Einsatzleiter Holger Meyer, Ortsbrandmeister in Neustadt, der von Gemeindebrandmeister Torsten Schattschneider unterstützt wurde, fordert nach Erkunden der Lage umgehend die weiteren Feuerwehren aus der Gemeinde Ovelgönne, die Einheiten Oldenbrok, Rüdershausen, Großenmeer und Salzendeich, mit dem Einsatzstichwort „Großbrand“ an. Tierrettung auf beiden Höfen, Brandbekämpfung, Ausleuchten der Einsatzstellen sowie Wasserförderung über lange Wegstrecken waren in dieser Übung dann die Hauptaufgaben für die Einsatzkräfte, die mit diesen Aufgaben alle Hände voll zu tun hatten. Das DRK-Team stand für eventuelle Fälle einsatzbereit. Der stellvertretende Kreisbrandmeister Hartmut Schierenstedt war Beobachter dieser Großübung und war beeindruckt von den Leistungen der Ovelgönner Feuerwehren.

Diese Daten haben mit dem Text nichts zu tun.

(* ===== verification/Panic.v ===== *)
(** * Panic: what the kernel reports before it halts

    Models [panic] and [PanicKernel] (src/Kernel/src/platform/i386/panic.cpp, shared by both
    platforms), and the interrupt handlers that end in it: [PageFaultInterruptHandler] and
    [PanicInterruptHandler] of i386 and x86_64.

    The unwinder of the compiler runtime is a parameter: the frames it walks, with the name
    that the symbolicator gives each (a pointer, null without a name).  So are the addresses
    of the local arrays and of the string literals.  A call that does not return answers the
    machine in which it halts. *)
From S2P Require Import Prelude TextDisplay Strings Printf Storage RingBuffer Terminal Scheduler Interrupts Logging.
Import Strings Printf.

(** ** Formats by their parts: literal characters, then a conversion *)
Section Parts.
Context (W : Z).

Definition format_of (parts : list (list Z * Z)) (tail : list Z) : list Z :=
  concat ((λ '(cs, c), cs ++ [37; c]) <$> parts) ++ tail.

Fixpoint part_items (strs : Z → option (list Z)) (parts : list (list Z * Z)) (args tail : list Z)
  : option (list item) :=
  match parts with
  | [] => Some (Char <$> tail)
  | (cs, c) :: parts =>
      match conversion_items W strs c args with
      | Some (its, args) => (λ rest, (Char <$> cs) ++ its ++ rest) <$> part_items strs parts args tail
      | None => None
      end
  end.

Lemma expand_parts strs parts args tail :
  Forall (λ p, literal p.1) parts → literal tail →
  expand W strs (format_of parts tail) false args = part_items strs parts args tail.
Proof.
  intros Hp Ht. revert args. induction Hp as [|[cs c] parts Hc Hp IH]; intros args.
  { unfold format_of. cbn. by apply expand_all_literal. }
  unfold format_of. cbn [fmap list_fmap concat part_items]. rewrite <-!app_assoc. cbn [app].
  rewrite expand_literal by done. fold (format_of parts tail).
  destruct (conversion_items W strs c args) as [[its args']|] eqn:E.
  - rewrite (expand_conversion _ _ _ _ _ _ _ E). fold (format_of parts tail). rewrite IH.
    by destruct (part_items strs parts args' tail).
  - cbn [expand Z.eqb Pos.eqb]. by rewrite E.
Qed.

End Parts.

(** ** The literals *)
Definition NL : list Z := [10].
Definition PANIC_ : list Z := chars_of "PANIC: ".
Definition BACK_TRACE : list Z := chars_of "Back Trace:" ++ NL.
Definition END_BACK_TRACE : list Z := chars_of "End Back Trace" ++ NL.
Definition INTERRUPT_DURING_PANIC : list Z := chars_of "Interrupt occurred during panic. Halting immediately.".
Definition trace_parts : list (list Z * Z) := [([], 112); (chars_of ": ", 115)].
Definition trace_format : list Z := format_of trace_parts NL.
Definition reentry_parts : list (list Z * Z) :=
  [(chars_of "Reentrant call to panic. Halting immediately. Message is:" ++ NL, 115)].
Definition reentry_format : list Z := format_of reentry_parts [].

Module PanicKernel.

Section Methods.
Context (W : Z) {D : Type} `{TextDisplayDevice D}.
(** The addresses of the literals and of the local arrays of [panic], [trace] and
    [reentry]; the frames of the stack: instruction pointer and symbol name. *)
Context (literal_at : list Z → Z) (panic_buffer trace_buffer reentry_buffer : Z) (frames : list (Z * Z)).
Implicit Types (m : gmap Z Z).

Definition PANIC_BUFFER_SIZE : Z := 512.
Definition TRACE_BUFFER_SIZE : Z := 75.
Definition REENTRY_BUFFER_SIZE : Z := 160.

(** The interrupt flag with the count that all locks share, the accesses to the ports, the
    display, and [g_panic_kernel]: its terminal. *)
Record machine := mk {
  irq : InterruptLock.t;
  ports : list io;
  display : D;
  g_panic_kernel : option (TextTerminal.t D);
}.
Lemma get_embedding_twice_witness :
  exec Model.hana (_get_embedding Toy.rm "hello") [] Toy.fresh
    = (Toy.fresh,
       [(settings_embedder, None); (embedder_encode 0%nat ["hello"], None)],
       ([((7%nat, "hello"), [1%Q; 0%Q])], inr [1%Q; 0%Q])) /\
  trace_of (exec Model.hana (_get_embedding Toy.rm "hello")
              [((7%nat, "hello"), [1%Q; 0%Q])] Toy.no_embedder) = [] /\
  outcome_of (exec Model.hana (_get_embedding Toy.rm "hello")
                [((7%nat, "hello"), [1%Q; 0%Q])] Toy.no_embedder) = inr [1%Q; 0%Q].
Proof.
  split; [reflexivity |].
  destruct (get_embedding_twice Model.world Model.hana [] Toy.fresh Toy.rm "hello"
              Toy.fresh
              [(settings_embedder, None); (embedder_encode 0%nat ["hello"], None)]
              [((7%nat, "hello"), [1%Q; 0%Q])] [1%Q; 0%Q] eq_refl) as [Hsecond _].
  destruct (Hsecond Model.world Model.hana Toy.no_embedder) as [Ht [Ho _]].
  split; [exact Ht | exact Ho].
Defined.


(** C8: when a call of [_get_embedding] ends in an exception, the exception
    is the one its body ended in, the cache is what it was before the call
    and holds no entry for the text, and a later call with the same text
    runs the body again: it reads the embedder setting anew and does what
    the body does then.  With no embedder configured and no entry for the
    text, the call ends in the [ValueError] of the body. *)
Theorem get_embedding_failure :
  (forall (W : Type) (h : handler W) st w self text w1 t1 st1 e,
     exec h (_get_embedding self text) st w = (w1, t1, (st1, inl e)) ->
     st1 = st /\
     lru_find (rm_id self, text) st1 = None /\
     exec h (_get_embedding_body self text) st w = (w1, t1, (st, inl e)) /\
     (forall (W' : Type) (h' : handler W') w',
        (exists t, calls (trace_of (exec h' (_get_embedding self text) st1 w'))
                   = settings_embedder :: t) /\
        trace_of (exec h' (_get_embedding self text) st1 w')
          = trace_of (exec h' (_get_embedding_body self text) st1 w') /\
        outcome_of (exec h' (_get_embedding self text) st1 w')
          = outcome_of (exec h' (_get_embedding_body self text) st1 w'))) /\
  (forall (W : Type) (h : handler W) st w self text,
     lru_find (rm_id self, text) st = None ->
     snd (h settings_embedder w) = inr None ->
     outcome_of (exec h (_get_embedding self text) st w)
       = inl (ValueError "No embedder configured in DSPy settings") /\
     cache_of (exec h (_get_embedding self text) st w) = st).
Proof.
  assert (Hagain : forall (W' : Type) (h' : handler W') st' w' self text,
             lru_find (rm_id self, text) st' = None ->
             trace_of (exec h' (_get_embedding self text) st' w')
               = trace_of (exec h' (_get_embedding_body self text) st' w') /\
             outcome_of (exec h' (_get_embedding self text) st' w')
               = outcome_of (exec h' (_get_embedding_body self text) st' w')).
  { intros W' h' st' w' self text Hfind.
    rewrite (get_embedding_miss h' st' w' self text Hfind).
    destruct (exec h' (_get_embedding_body self text) st' w') as [[w2 t2] [st2 [e | v]]];
      split; reflexivity. }
  split.
  - intros W h st w self text w1 t1 st1 e Hcall.
    destruct (lru_find (rm_id self, text) st) as [v0 |] eqn:Hfind.
    { rewrite (get_embedding_hit h st w self text v0 Hfind) in Hcall. discriminate. }
    rewrite (get_embedding_miss h st w self text Hfind) in Hcall.
    pose proof (get_embedding_body_cache h st w self text) as Hc.
    destruct (exec h (_get_embedding_body self text) st w) as [[w2 t2] [st2 [e2 | v2]]];
      unfold cache_of in Hc; simpl in Hc; subst st2; [| discriminate].
    injection Hcall as Hw Ht Hst He. subst w1 t1 st1 e.
    repeat split; try assumption.
    + destruct (Hagain W' h' st w' self text Hfind) as [-> _].
      destruct (get_embedding_body_trace h' st w' self text) as [t [Ht _]].
      exists t; exact Ht.
    + apply Hagain; exact Hfind.
    + apply Hagain; exact Hfind.
  - intros W h st w self text Hfind Hnone.
    rewrite (get_embedding_miss h st w self text Hfind), exec_get_embedding_body.
    destruct (h settings_embedder w) as [w1 r]. simpl in Hnone; subst r.
    split; reflexivity.
Qed.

Acht Rinder wurden auf dem Hof Frenzel von Atemschutzgerätträgern unter größter Vorsicht unversehrt aus dem Stallgebäude gerettet. Gleichzeitig begann aus mehreren Rohren die intensive Brandbekämpfung, wozu dann auch Wasserwerfer eingesetzt wurden. Weitere Einsatzkräfte bemühten sich mit der Ausleuchtung der Einsatzstellen mit eigenen Beleuchtungsanlagen sowie mit der Wasserversorgung von beiden Seiten von den Sieltiefs, wobei 1500 Meter B-Schläuche verlegt werden mussten. Auf dem Hof Schmidt lief der Schutz der Gebäude ebenfalls recht gut. Hier wurden fünf Pferde von Atemschutzgerätträgern vorsichtshalber unversehrt aus dem Stall geholt und zum Schutz der Gebäude vor Funkenflug eine Wasserwand gesetzt.

„Ich bin sehr zufrieden mit dem gemeinsamen Einsatz aller acht Feuerwehren und des DRK. Auch die Wasserversorgung hat hervorragend geklappt", sagte Gemeindebrandmeister Torsten Schattschneider, der kurz den Einsatzablauf erläuterte und dann allen Einsatzkräften sowie Harald Cordes und Rainer Fohrmann für die Ausarbeitung der Übung ein großes Lob aussprach. Sein besonderer Dank ging aber an die Familien Frenzel und Schmidt, dass sie für diese Großübung ihre Hofanlagen zur Verfügung gestellt hatten.